Yes that is right answer. Even I got same. Probability is difficult. Sumtimes 10 different people get 10 different answer. Sometimes even we will get 2 diffrent answer when we do sum 2 diffrent times

thats the beauty of probability and thats why one needs to practice a lot in Prob

No of ways to select 3 cards from a pack of cards : 52C3

Ways to select 3 suites out of 4 (this is because all the 3 cards have to be of different suites) : 4C3

Now, P(to select at least 1 face card) =
P(to select any card of that suit) - P(any non-face card of that suit)
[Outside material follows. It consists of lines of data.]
Lemma abort_slot_range sq cq cqCapacity a k :
  abort_ok sq cq cqCapacity -> qd_Offset cq <= abort_slot cq cqCapacity a k /\ abort_slot cq cqCapacity a k + 16 <= qd_Offset cq + cqCapacity * 16.
Proof.
  intros [_ ? _ _ _]. unfold abort_slot. pose proof (Z.mod_pos_bound (ab_cqTail a + k) cqCapacity ltac:(lia)). lia.
Qed.

Lemma aborted_cons sq cq cqCapacity sqid a n b b' :
  abort_ok sq cq cqCapacity -> abort_state_ok sq cqCapacity a -> ab_head a <> qd_Tail sq -> 0 <= sqid < 2 ^ 16 ->
  0 <= n < cqCapacity ->
  aborted sq cq cqCapacity sqid (abort_next sq cqCapacity a) n (abort_write sq cq cqCapacity sqid a b) b' ->
  aborted sq cq cqCapacity sqid a (n + 1) b b'.
Proof.
  intros Hok [Hh Ht Hp _ _ _] Hne Hq Hn [Hans Hfr]. pose proof (ao_capacity _ _ _ Hok). split.
  - intros k Hk. cbv zeta. destruct (Z.eq_dec k 0) as [->|Hk0].
    + rewrite Z.add_0_r, (Z.mod_small (ab_head a)) by lia.
      rewrite (cpl_load_ext _ (abort_write sq cq cqCapacity sqid a b) _ (abort_slot cq cqCapacity a 0)).
      * unfold abort_write, phase_after. rewrite cpl_load_store by (apply internal_error_wf; [done|apply cmd_load_CID]).
        by rewrite Z.add_0_r, (proj2 (Z.ltb_lt _ _)) by lia.
      * intros i Hi. apply Hfr. intros j Hj. rewrite abort_slot_next.
        pose proof (abort_slot_apart cq cqCapacity a (j + 1) ltac:(lia)). lia.
    + specialize (Hans (k - 1) ltac:(lia)). cbv zeta in Hans. rewrite abort_slot_next, phase_after_next in Hans by lia.
      replace (k - 1 + 1) with k in Hans by lia.
      assert ((ab_head (abort_next sq cqCapacity a) + (k - 1)) mod qd_Capacity sq = (ab_head a + k) mod qd_Capacity sq) as Eh
        by (cbn; rewrite Zplus_mod_idemp_l; f_equal; lia).
      rewrite Eh in Hans. rewrite Hans. f_equal. f_equal. apply cmd_load_ext. intros i Hi. unfold abort_write. apply rd8_cpl_store_out.
      pose proof (abort_slot_range sq cq cqCapacity a 0 Hok). pose proof (ao_apart _ _ _ Hok).
      pose proof (Z.mod_pos_bound (ab_head a + k) (qd_Capacity sq) ltac:(lia)). lia.
  - intros x Hx. rewrite Hfr.
    + unfold abort_write. apply rd8_cpl_store_out. apply (Hx 0). lia.
    + intros k Hk. rewrite abort_slot_next. apply Hx. lia.
Qed.

Lemma abort_loop_run sq cq cqCapacity sqid :
  abort_ok sq cq cqCapacity -> 0 <= sqid < 2 ^ 16 -> forall n fuel a m,
  abort_state_ok sq cqCapacity a -> ring_count (ab_head a) (qd_Tail sq) (qd_Capacity sq) = Z.of_nat n -> (n <= fuel)%nat ->
  exists b', abort_loop fuel sq cq cqCapacity sqid a m =
      Ok (abort_after sq cqCapacity a (Z.of_nat n), m <| shm_mem := b' |>) /\
    aborted sq cq cqCapacity sqid a (Z.of_nat n) (shm_mem m) b'.
Proof.
  intros Hok Hq n. induction n as [|n IH]; intros fuel a m Ha Hn Hfuel; pose proof Ha as [Hh Ht Hp Hc Htl Hr].
  { pose proof (ao_capacity _ _ _ Hok). apply ring_count_0 in Hn; [|lia|done..].
    exists (shm_mem m). split.
    - destruct a as [h t p c]; cbn in *. subst h. unfold abort_after, phase_after; cbn.
      rewrite !Z.add_0_r, (Z.mod_small t), u32_small, (proj2 (Z.ltb_lt _ _)) by lia.
      destruct fuel; cbn; rewrite Z.eqb_refl; by destruct m.
    - split; [lia | done]. }
  destruct fuel as [|fuel]; [lia|].
  assert (ab_head a <> qd_Tail sq) as Hne.
  { intros E. pose proof (ao_capacity _ _ _ Hok). apply (ring_count_0 (qd_Capacity sq) ltac:(lia)) in E; [lia|done..]. }
  rewrite abort_loop_step by done. destruct (abort_next_ok sq cq cqCapacity a Hok Ha Hne) as [Ha' Hn'].
  destruct (IH fuel (abort_next sq cqCapacity a) (m <| shm_mem ::= abort_write sq cq cqCapacity sqid a |>) Ha' ltac:(lia) ltac:(lia))
    as (b' & Hrun & Hab).
  exists b'. rewrite Hrun. split.
  - do 2 f_equal. unfold abort_after. f_equal.
    + cbn. rewrite Zplus_mod_idemp_l. f_equal. lia.
    + rewrite phase_after_next by lia. f_equal. lia.
    + cbn. unfold u32. rewrite Zplus_mod_idemp_l. f_equal. lia.
  - replace (Z.of_nat (S n)) with (Z.of_nat n + 1) by lia. by apply aborted_cons; [| | | |lia|].
Qed.

(** ** One queue of the controller *)

(** The queues by identifier, 0 for the admin queue. *)
Definition abort_one (Q abortedCount : Z) : M KState Z :=
  if Q =? 0 then abort_admin abortedCount else abort_io (Q - 1) abortedCount.

(** The capacity the loop uses for the completion ring. *)
Definition cq_slots (Q : Z) (sq cq : VNVME_QUEUE_DESCRIPTOR) : Z := if Q =? 0 then qd_Capacity sq else qd_Capacity cq.
Definition abort_start (sq cq : VNVME_QUEUE_DESCRIPTOR) (count : Z) : AbortState :=
  mkAbort (qd_Head sq) (qd_Tail cq) (u8 (qd_Phase cq)) count.
Definition pending (sq : VNVME_QUEUE_DESCRIPTOR) : Z := ring_count (qd_Head sq) (qd_Tail sq) (qd_Capacity sq).

(** The queues of the controller [p] that are looked at: the admin queue, and the
    I/O queues that [p] has created and the shared memory has marked valid. *)
Definition queue_active (p : VNVME_PDO_CONTEXT) (Q : Z) (sq : VNVME_QUEUE_DESCRIPTOR) : bool :=
  (0 <? qd_Capacity sq) &&
  ((Q =? 0) || (negb (qd_Valid sq =? 0) &&
    match arr_get (pdo_IoSq p) (Q - 1) with Some q => qs_Created q | None => false end)).
Definition active (p : VNVME_PDO_CONTEXT) (m : SharedMemory) (Q : Z) : bool :=
  match sq_desc m Q with Some sq => queue_active p Q sq | None => false end.
Definition aborts (p : VNVME_PDO_CONTEXT) (m : SharedMemory) (Q : Z) : bool :=
  (0 <=? Q) && ((Q =? 0) || (negb (cb_IoQueueDescriptorOffset (shm_cb m) =? 0) && (Q <=? pdo_IoQueueCount p))) && active p m Q.

(** Where the answer to the [k]-th pending command goes. *)
Definition answer_slot (Q : Z) (sq cq : VNVME_QUEUE_DESCRIPTOR) (k : Z) : Z :=
  qd_Offset cq + ((qd_Tail cq + k) mod cq_slots Q sq cq) * 16.

(** The completion queue's descriptor once everything pending is answered: the
    tail is moved past the answers, and the phase is inverted if it wrapped. *)
Definition drained_cq (Q : Z) (sq cq : VNVME_QUEUE_DESCRIPTOR) : VNVME_QUEUE_DESCRIPTOR :=
  if qd_Head sq =? qd_Tail sq then cq
  else cq <| qd_Tail := (qd_Tail cq + pending sq) mod cq_slots Q sq cq |>
          <| qd_Phase := phase_after (cq_slots Q sq cq) (qd_Tail cq) (u8 (qd_Phase cq)) (pending sq) |>.

(** The shared memory without queue descriptors and queue memory. *)
Definition shm_rest (m : SharedMemory) : SharedMemory :=
  m <| shm_cb ::= fun cb => cb <| cb_AdminSQ := zero_desc |> <| cb_AdminCQ := zero_desc |> |> <| shm_descs := [] |> <| shm_mem := mem_zero |>.

(** The queues [A] are drained.  Every command that was pending in one of them
    is answered, in order, in the next slots of its completion ring, by an
    internal error with the command's identifier and the phase of the slot; the
    submission queue is left empty and the completion queue's descriptor moved
    past the answers.  No other descriptor, no other byte of queue memory and
    no other part of the shared memory has changed. *)
Record drained (A : Z -> bool) (m m' : SharedMemory) : Prop := {
  dr_sq Q : 0 <= Q -> sq_desc m' Q = (fun sq => if A Q then with_head (qd_Tail sq) sq else sq) <$> sq_desc m Q;
  dr_cq Q : 0 <= Q -> cq_desc m' Q =
    match sq_desc m Q with Some sq => (fun cq => if A Q then drained_cq Q sq cq else cq) <$> cq_desc m Q | None => cq_desc m Q end;
  dr_answered Q sq cq k : 0 <= Q -> A Q = true -> sq_desc m Q = Some sq -> cq_desc m Q = Some cq -> 0 <= k < pending sq ->
    let h := (qd_Head sq + k) mod qd_Capacity sq in
    cpl_load (shm_mem m') (answer_slot Q sq cq k) =
      internal_error Q (phase_after (cq_slots Q sq cq) (qd_Tail cq) (u8 (qd_Phase cq)) k) h
        (cmd_CID (cmd_load (shm_mem m) (qd_Offset sq + h * 64)));
  dr_frame x : (forall Q sq cq k, 0 <= Q -> A Q = true -> sq_desc m Q = Some sq -> cq_desc m Q = Some cq -> 0 <= k < pending sq ->
      ~ (answer_slot Q sq cq k <= x < answer_slot Q sq cq k + 16)) -> rd8 (shm_mem m') x = rd8 (shm_mem m) x;
  dr_rest : shm_rest m' = shm_rest m
}.

(** What a controller keeps of completion queue [Q]; the phase of the admin
    queue is kept apart. *)
Definition pdo_cq (p : VNVME_PDO_CONTEXT) (Q : Z) : option (VNVME_QUEUE_STATE * Z) :=
  if Q =? 0 then Some (pdo_AdminCq p, pdo_AdminCqPhase p) else (fun q => (q, 0)) <$> arr_get (pdo_IoCq p) (Q - 1).
Definition sync_cq (Q : Z) (sq cq : VNVME_QUEUE_DESCRIPTOR) (x : VNVME_QUEUE_STATE * Z) : VNVME_QUEUE_STATE * Z :=
  if qd_Head sq =? qd_Tail sq then x
  else
    let d := drained_cq Q sq cq in
    if Q =? 0 then (x.1 <| qs_Tail := qd_Tail d |>, qd_Phase d)
    else (x.1 <| qs_Tail := qd_Tail d |> <| qs_PhaseTag := negb (qd_Phase d =? 0) |>, x.2).
Definition pdo_rest (p : VNVME_PDO_CONTEXT) : VNVME_PDO_CONTEXT :=
  p <| pdo_AdminCq := zero_queue |> <| pdo_AdminCqPhase := 0 |> <| pdo_IoCq := [] |>.

(** The controller takes over the new tail and phase of the queues [A] that had
    something pending, and changes nothing else. *)
Record synced (A : Z -> bool) (m : SharedMemory) (p p' : VNVME_PDO_CONTEXT) : Prop := {
  sy_cq Q : 0 <= Q -> pdo_cq p' Q =
    match sq_desc m Q, cq_desc m Q with
    | Some sq, Some cq => (fun x => if A Q then sync_cq Q sq cq x else x) <$> pdo_cq p Q
    | _, _ => pdo_cq p Q
    end;
  sy_rest : pdo_rest p' = pdo_rest p
}.

(** The state with another shared memory and another controller. *)
Definition with_parts (m : SharedMemory) (p : VNVME_PDO_CONTEXT) (s : KState) : KState := with_shm m s <| ks_pdo := p |>.

Lemma with_shm_with m1 m2 s : with_shm m2 (with_shm m1 s) = with_shm m2 s.
Proof. unfold with_shm. destruct s as [[[]|] ? ? ? ? ?]; by unset. Qed.

Lemma on_shm_run {A} (f : M SharedMemory A) s m a m' :
  VnvmeShmGetControlBlock s = Some m -> f m = Ok (a, m') -> on_shm f s = Ok (a, with_shm m' s).
Proof.
  intros Hm Hf. unfold on_shm. rewrite bind_get, (bind_opt _ _ _ _ Hm), (bind_res _ _ _ _ Hf).
  unfold shm_update, fdo_update. rewrite bind_modify. unfold mret, M_ret. do 2 f_equal.
  unfold with_shm. destruct (shm_state_inv _ _ Hm) as (d & Hd & Hs). destruct s; cbn in *. rewrite Hd. unset. by rewrite Hs.
Qed.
But since the 3 cards are drawn together, so we have

(13C1)^3 - (10C1)^3

Hence, the solution is :

4C3*[(13C1)^3 - (10C1)^3] / (52C3)

= 1197/5525 (phew !!!)

ok tushar u got the right answer with a right approach.
but still i m asking wat went wrong in my n sumit's method?
itz also very necessary to clear our doubts regarding the way we approach for any question if we don't get the correct answer.

ok tushar u got the right answer with a right approach.
but still i m asking wat went wrong in my n sumit's method?
itz also very necessary to clear our doubts regarding the way we approach for any question if we don't get the correct answer.

i got the flaw in my method as i was doing 1 - 4C3 * 1000/22100 here actually i am subracting the case of different suits as well it should be as mentioned by tushar

ok tushar u got the right answer with a right approach.
but still i m asking wat went wrong in my n sumit's method?
itz also very necessary to clear our doubts regarding the way we approach for any question if we don't get the correct answer.

Yes yes, I totally ralise that....actually am in office right now so thats why couldnt reply...its only now that I have got some time

Think sumit has already recognised his mistake and pointed out yours too...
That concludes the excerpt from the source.